Görüntülediğiniz mahkeme kararı kesinleşmiş bir karardır.

T.C.
ANTALYA
2. ASLİYE TİCARET MAHKEMESİ
ESAS NO : 2017/636
KARAR NO : 2018/721
DAVA : Tazminat
DAVA TARİHİ : 05/10/2017
KARAR TARİHİ: 16/11/2018
Mahkememizde görülmekte bulunan Tazminat davasının yapılan açık yargılamasının sonunda,
GEREĞİ DÜŞÜNÜLDÜ:
Davacı vekili mahkememize verdiği dava dilekçesinde özetle ; Davalı …’un … tarihinde sevk ve idaresindeki … Plaka sayılı otobüsü ile Burdur ili Kemer ilçesinden düğün alayı götürürken … Kasabası ile … Mahallesi arasındaki yolda aşırı hız nedeniyle virajı alamayarak direksiyon hakimiyetini kaybettiğini, uçuruma düştüğünü, çok sayıda kişinin ve içlerinde müvekkillerinin ağır yaralandığını, açılan kamu davası neticesinde davalının mahkumiyetine karar verildiği, kazaya karışan otobüsün diğer sigorta şirketine sigortalı olduğunu, her iki davalının maddi zarardan sorumlu olduklarını, her üç müvekkilininde kazada ağır şekilde yaralandığını, uzun süre tedavi gördüklerini belirterek her bir müvekkili yönünden ayrı ayrı şimdilik 1.000,00.-TL maddi tazminatın kaza tarihinden itibaren avans faizi ile her iki davalıdan, her bir müvekkili yönünden ayrı ayrı 10.000,00.-TL manevi tazminatın davalı …’dan olay tarihi olan … tarihinden itibaren işleyecek avans faizi ile tahsiline karar verilmesini talep ve dava etmiş, bu talebini duruşmada tekrarlamıştır.(yargılama sırasında davacı vekilinin meslekten ihracına karar verilmiştir.)

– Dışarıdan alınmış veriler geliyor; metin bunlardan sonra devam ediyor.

(** [__init__]: [self._params = params or self.get_default_params()] *)
Definition __init__ (cls : string) (params : option ModelParams)
    (backend : option B) : BaseModel B :=
  {| __class__ := cls;
     _params := match params with
                | Some p => if truthy params then p
                            else cls_get_default_params cls
                | None => cls_get_default_params cls
                end;
     _backend := backend |}.

(** [cls(params=params, backend=backend)]: an abstract class cannot be
    instantiated. *)
Definition new_model (cls : string) (params : option ModelParams)
    (backend : option B) : result (BaseModel B) :=
  if cls_abstract (class_env cls) then Raise TypeError
  else Ok (__init__ cls params backend).

(** Calling an object: only classes are callable here. *)
Definition call (f : value) (params : option ModelParams)
    (backend : option B) : result (BaseModel B) :=
  match f with
  | VClass cls => new_model cls params backend
  | _ => Raise TypeError
  end.

Definition set_params (p : ModelParams) (self : BaseModel B) : BaseModel B :=
  {| __class__ := __class__ self; _params := p; _backend := _backend self |}.

Definition set_backend (b : option B) (self : BaseModel B) : BaseModel B :=
  {| __class__ := __class__ self; _params := _params self; _backend := b |}.

(** A computation on [self._params]. *)
Definition on_params {A} (m : M ModelParams A) : M (BaseModel B) A :=
  zoom _params set_params m.

(** [self._backend.method]: the attribute lookup fails on [None]. *)
Definition backend_attr : M (BaseModel B) unit :=
  fun self => match _backend self with
              | Some _ => (self, Ok tt)
              | None => (self, Raise AttributeError)
              end.

(** [self._backend.method(...)] *)
Definition call_backend {R} (method : B -> B * (string + R)) : M (BaseModel B) R :=
  fun self => match _backend self with
              | Some b => let '(b', r) := method b in
                          (set_backend (Some b') self, from_backend r)
              | None => (self, Raise AttributeError)
              end.

(** [compile]: the bound method [self._backend.compile] is looked up
    first, then the three arguments are read from the params, in order. *)
Definition compile : M (BaseModel B) unit :=
  backend_attr;;
  optimizer ← on_params (getitem "optimizer");
  loss ← on_params (getitem "loss");
  metrics ← on_params (getitem "metrics");
  call_backend (keras_compile optimizer loss metrics).

(** [fit], [evaluate], [predict]: an argument left out is [None] here and
    takes the default of the signature. *)
Definition fit (x y : ndarray) (batch_size epochs : option Z)
    : M (BaseModel B) History :=
  call_backend (keras_fit x y (default 128 batch_size) (default 1 epochs)).

Definition evaluate (x y : ndarray) (batch_size : option Z)
    : M (BaseModel B) Scores :=
  call_backend (keras_evaluate x y (default 128 batch_size)).

Definition predict (x : ndarray) (batch_size : option Z)
    : M (BaseModel B) ndarray :=
  call_backend (keras_predict x (default 128 batch_size)).

(** [guess_and_fill_missing_params]: the method only works on
    [self._params], with [self.__class__] at hand. *)
Definition guess_and_fill_missing_params : M (BaseModel B) unit :=
  fun self => on_params (fill_params list_available_tasks (__class__ self)) self.

(** [all(value is not None for value in self._params.values())] *)
Definition all_params_filled (self : BaseModel B) : bool :=
  forallb (fun kv => negb (is_None kv.2)) (map_to_list (_params self)).

(** [pickle.dump(obj, file)] and [pickle.load(file)] *)
Definition pickle_dump (p : ModelParams) : result bytes :=
  match pickle_dumps p with
  | Some data => Ok data
  | None => Raise PicklingError
  end.

Definition pickle_load (data : bytes) : result ModelParams :=
  match pickle_loads data with
  | Some p => Ok p
  | None => Raise UnpicklingError
  end.

(** The state of [save]: the model and the file system. *)
Definition on_self {A} (m : M (BaseModel B) A) : M (BaseModel B * FS) A :=
  zoom fst (fun self' s => (self', s.2)) m.

Definition on_fs {A} (m : M FS A) : M (BaseModel B * FS) A :=
  zoom snd (fun fs' s => (s.1, fs')) m.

Davalılara usulüne uygun tebligat yapılmış olup, davalı … vekili cevap dilekçesinde özetle; davanın zamanaşımına uğradığını belirterek usuli itirazlarını bildirmiş davanın esası yönünden ise müvekkilinin poliçe limitiyle sınırlı olduğunu, olaya ilişkin belgelerin müvekkiline gönderilmediğinden, davacının olay tarihi itibariyle faiz talebinin yerinde olmadığını, müvekkilinin temerrüde düşürülmediğini, haksız fiile dayalı alacak sebebiyle avans faizi talep edilemeyeceğini belirterek davanın reddine, diğer davalı asil ise cevap dilekçesinde ; mahkememizin yetkisine itiraz ederek … Mahkemelerinin yetkili olduğunu,ayrıca davanın zamanaşımına uğradığını belirterek davanın usül ve esasdan reddine karar verilmesini talep etmiştir.
Mahkememizce yapılan yargılama sonucunda …tarih … esas, … karar sayılı ilam ile davacılar tarafından açılan maddi ve manevi tazminat davasının kısmen kabulüne karar verildiği, kararın davacılar vekili ve davalı … şirketi vekili tarafından temyiz edilmesi üzerine Yargıtay 17 Hukuk Dairesinin … tarih, … esas, … karar sayılı ilamı ile somut olay değerlendirildiğinde; kaza … tarihinde gerçekleşmiş, dava … tarihinde açılmıştır. Davaya konu tek taraflı trafik kazası sonucunda aralarında davacıların da bulunduğu pek çok yolcu yaralanmıştır.Davaya konu eylem için kaza tarihinde yürürlükte bulunan 765 sayılı TCK 459/3 maddesi delaletiyle TCK 102/4 maddesi gerğince ceza zamanşaımı süresi 5 yıl olup uzamış ceza zamanaşımı süresi davanın açılıma tarihinde dolmuştur. Hal böyle olunca, Mahkemece davanın tümden zamanaşmından reddine karar verilmesi gerekirken, yazılı şekilde hüküm kurulmuş olması doğru görülmemiştir”. gerekçesiyle karar bozularak dosya mahkememize iade edilmiş olup, yeni alınan yukarıdaki esas üzerinden yargılamaya devam edilmiştir.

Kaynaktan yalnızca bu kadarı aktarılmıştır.